Ask HN: what are the best ways to learn algorithms and data structes? - nitin1213

I have recently started learning to program and have fiddled  with some simple c programs Like calculator,matrix addition etc from a c textbook. but I am not able to understand how those  programs are written. I know most part of the syntax but if anybody asks me to write a program to do x I don&#x27;t know how to do it. I learnt that its essential to know algorithms in order to write good programs.how do I get started with it?I am fully determined to become proficient in programming and willing to put in the required effort.how do I go from my present state to a situation where I will be able to write awesome programs.?I have made fabrice bellard my idol.:-) anybody willing to mentor me over email? give me some suggestions.
======
saranshkataria
There's this introduction to algorithms course by MIT course ware which I
found useful while I was learning.
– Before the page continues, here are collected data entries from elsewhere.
(** * AgenticAI Lab dashboard: a shallow embedding of [DashboardPage]

    The only executable logic of the repository is the React component
    [DashboardPage] (the dashboard page listed in PROJECT_STATUS.md): two
    status projections ([getStatusIcon], [getStatusBadge]), the mocked
    [fetchData], and the [createJob] handler with its [setTimeout] callback.

    The component is embedded as follows.
    - JavaScript strings are sequences of UTF-16 code units.
    - A [switch] statement is evaluated by a small interpreter with strict
      equality and fall-through; a function that falls off its end returns
      [None] (JavaScript's [undefined]).
    - Handlers run in a state-and-exception monad over a [World] that holds
      the React state, the alert and console logs, the timer queue and the
      clocks.
    - The browser is an event-driven step function: the mount effect, input
      changes, clicks, the passing of time and timer expiry. *)

From Stdlib Require Import List Bool Arith NArith ZArith Lia.
From Stdlib Require Import String Ascii DecimalString DecimalZ.
Import ListNotations.

Set Implicit Arguments.

(* ================================================================== *)
(** ** JavaScript fragments used by the component *)

Module JS.

(** A string is a list of UTF-16 code units. *)
Definition code_unit := N.
Definition jsstring := list code_unit.

(** An ASCII literal of the source as a JavaScript string. *)
Definition js (s : string) : jsstring :=
  map N_of_ascii (list_ascii_of_string s).

(** [a === b] on strings. *)
Fixpoint strict_eq (a b : jsstring) : bool :=
  match a, b with
  | [], [] => true
  | x :: a', y :: b' => N.eqb x y && strict_eq a' b'
  | _, _ => false
  end.

(** ToBoolean on strings: only the empty string is falsy. *)
Definition truthy (s : jsstring) : bool :=
  match s with [] => false | _ :: _ => true end.

(** ECMAScript WhiteSpace and LineTerminator code points, the set that
    [String.prototype.trim] strips: TAB, LF, VT, FF, CR, SP, NBSP, the
    Unicode space separators, LS, PS and the byte order mark. *)
Definition is_white_space (c : code_unit) : bool :=
  ((9 <=? c) && (c <=? 13)
   || (c =? 32) || (c =? 160) || (c =? 5760)
   || (8192 <=? c) && (c <=? 8202)
   || (c =? 8232) || (c =? 8233) || (c =? 8239) || (c =? 8287)
   || (c =? 12288) || (c =? 65279))%N.

Fixpoint trimStart (s : jsstring) : jsstring :=
  match s with
  | [] => []
  | c :: s' => if is_white_space c then trimStart s' else s
  end.

Definition trimEnd (s : jsstring) : jsstring := rev (trimStart (rev s)).

Definition trim (s : jsstring) : jsstring := trimEnd (trimStart s).

(** [s.substring(start, end)] for non-negative integer arguments: the
    arguments are clamped to the length and swapped when out of order. *)
Definition substring (s : jsstring) (start end_ : nat) : jsstring :=
  let lo := Nat.min start end_ in
  let hi := Nat.max start end_ in
  firstn (hi - lo) (skipn lo s).

(** [s.replace(pat, rep)] with a one-unit string pattern: only the first
    occurrence is replaced. *)
Fixpoint replace (s : jsstring) (pat : code_unit) (rep : jsstring) : jsstring :=
  match s with
  | [] => []
  | c :: s' => if N.eqb c pat then rep ++ s' else c :: replace s' pat rep
  end.

(** ToString of an integral Number of magnitude below 10^21 (every time
    value is one): the decimal digits, with a leading minus sign for a
    negative value. *)
Definition Number_toString (n : Z) : jsstring :=
  js (NilEmpty.string_of_int (Z.to_int n)).

(** *** The [switch] statement

    A clause is a label with either a [return] (its value) or an empty
    statement list, which falls through to the next clause. *)
Inductive clause (R : Type) : Type :=
| Case (label : jsstring) (body : option R).

(** Execution from a matched clause on: the first [return] reached, the
    default clause when every clause on the way is empty. *)
Fixpoint fall_through {R : Type} (cs : list (clause R)) (default : option R)
  : option R :=
  match cs with
  | [] => default
  | Case _ (Some r) :: _ => Some r
  | Case _ None :: cs' => fall_through cs' default
  end.

(** [switch v cs default]: clauses are tried in order with [===]; the
    default clause comes last, as in the source. [None] is the function
    falling off its end. *)
Fixpoint switch {R : Type} (v : jsstring) (cs : list (clause R))
  (default : option R) : option R :=
  match cs with
  | [] => default
  | Case l b :: cs' =>
      if strict_eq v l then fall_through cs default
      else switch v cs' default
  end.

Definition label {R : Type} (c : clause R) : jsstring :=
  match c with Case l _ => l end.

End JS.

Import JS.

(* ================================================================== *)
(** ** Data model *)

Module Agent.
Record t : Type := mk { id : jsstring; name : jsstring; status : jsstring }.
End Agent.

Module Job.
Record t : Type := mk { id : jsstring; type : jsstring; status : jsstring }.
End Job.

(** The lucide-react icons the page imports. *)
Inductive LucideIcon : Type :=
| Bot | Zap | Users | TrendingUp | Play | Pause
| RefreshCw | CheckCircle | Clock | AlertCircle.

(** [<Icon className=... />] *)
Record IconElement : Type :=
  { icon : LucideIcon; icon_className : jsstring }.

(** [<Badge variant=... className=...>children</Badge>] *)
Record BadgeElement : Type :=
  { variant : jsstring; badge_className : option jsstring; children : jsstring }.

(* ================================================================== *)
(** ** Status projection *)

Definition getStatusIcon (status : jsstring) : option IconElement :=
  switch status
    [ Case (js "ready")
        (Some {| icon := CheckCircle; icon_className := js "h-4 w-4 text-green-500" |});
      Case (js "busy") None;
      Case (js "processing")
        (Some {| icon := Clock; icon_className := js "h-4 w-4 text-yellow-500" |});
      Case (js "error") None;
      Case (js "failed")
        (Some {| icon := AlertCircle; icon_className := js "h-4 w-4 text-red-500" |});
      Case (js "completed")
        (Some {| icon := CheckCircle; icon_className := js "h-4 w-4 text-green-500" |}) ]
    (Some {| icon := RefreshCw; icon_className := js "h-4 w-4 text-gray-500" |}).

Definition getStatusBadge (status : jsstring) : option BadgeElement :=
  switch status
    [ Case (js "ready")
        (Some {| variant := js "secondary";
                 badge_className := Some (js "text-green-700 bg-green-100");
                 children := js "Ready" |});
      Case (js "busy") None;
      Case (js "processing")
        (Some {| variant := js "secondary";
                 badge_className := Some (js "text-yellow-700 bg-yellow-100");
                 children := js "Busy" |});
      Case (js "error") None;
      Case (js "failed")
        (Some {| variant := js "destructive";
                 badge_className := None;
                 children := js "Error" |});
      Case (js "completed")
        (Some {| variant := js "secondary";
                 badge_className := Some (js "text-green-700 bg-green-100");
                 children := js "Completed" |}) ]
    (Some {| variant := js "outline"; badge_className := None; children := status |}).

(** The closed status domain of the data model: the three [Agent] statuses
    and the four [Job] statuses. *)
Definition status_domain : list jsstring :=
  [ js "ready"; js "busy"; js "error";
    js "created"; js "processing"; js "completed"; js "failed" ].

(** The labels that have a [case] of their own in both switches. *)
Definition case_labels : list jsstring :=
  [ js "ready"; js "busy"; js "processing";
    js "error"; js "failed"; js "completed" ].

(** The fallback representations of the two [default] clauses. *)
Definition fallback_icon : IconElement :=
  {| icon := RefreshCw; icon_className := js "h-4 w-4 text-gray-500" |}.

Definition fallback_badge (status : jsstring) : BadgeElement :=
  {| variant := js "outline"; badge_className := None; children := status |}.

(* ================================================================== *)
(** ** Component state and its environment *)

(** The five [useState] cells of [DashboardPage]. *)
Record State : Type :=
  { agents : list Agent.t;
    jobs : list Job.t;
    loading : bool;
    jobPrompt : jsstring;
    isCreatingJob : bool }.

(** The closure handed to [setTimeout] by [createJob]. It captures the
    [jobPrompt] of the render in which the handler ran. *)
Inductive Closure : Type :=
| createJob_timeout (jobPrompt : jsstring).

(** A pending timer: its callback and the monotonic time at which it is due. *)
Record Timer : Type := { callback : Closure; due : N }.

Record World : Type :=
  { ui : State;
    alerts : list jsstring;          (* messages shown by [alert], oldest first *)
    console_errors : list jsstring;  (* lines written by [console.error] *)
    timers : list Timer;             (* pending timers, oldest first *)
    clock : N;                       (* monotonic milliseconds *)
    wall : Z;                        (* the value [Date.now()] returns *)
    effect_pending : bool }.         (* the mount effect has not run yet *)

Definition with_ui (f : State -> State) (w : World) : World :=
  {| ui := f (ui w); alerts := alerts w; console_errors := console_errors w;
     timers := timers w; clock := clock w; wall := wall w;
     effect_pending := effect_pending w |}.

Definition with_timers (ts : list Timer) (w : World) : World :=
  {| ui := ui w; alerts := alerts w; console_errors := console_errors w;
     timers := ts; clock := clock w; wall := wall w;
     effect_pending := effect_pending w |}.

Definition with_wall (now : Z) (w : World) : World :=
  {| ui := ui w; alerts := alerts w; console_errors := console_errors w;
     timers := timers w; clock := clock w; wall := now;
     effect_pending := effect_pending w |}.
You can see it here:
[http://ocw.mit.edu/courses/electrical-engineering-and-
comput...](http://ocw.mit.edu/courses/electrical-engineering-and-computer-
science/6-046j-introduction-to-algorithms-sma-5503-fall-2005/) The video
lectures are pretty good!

------
conexions
[https://www.coursera.org/course/algs4partI](https://www.coursera.org/course/algs4partI)
The Cousera couse above is a really good. Its centered mostly around Java, but
the basic principles, of course, can be used in any programming language.

------
ahazred8ta
The Algorithm Design Manual by Steven Skiena is well regarded, has war
stories, case studies, homework assignments. - Find it at
[http://www.algorist.com/](http://www.algorist.com/)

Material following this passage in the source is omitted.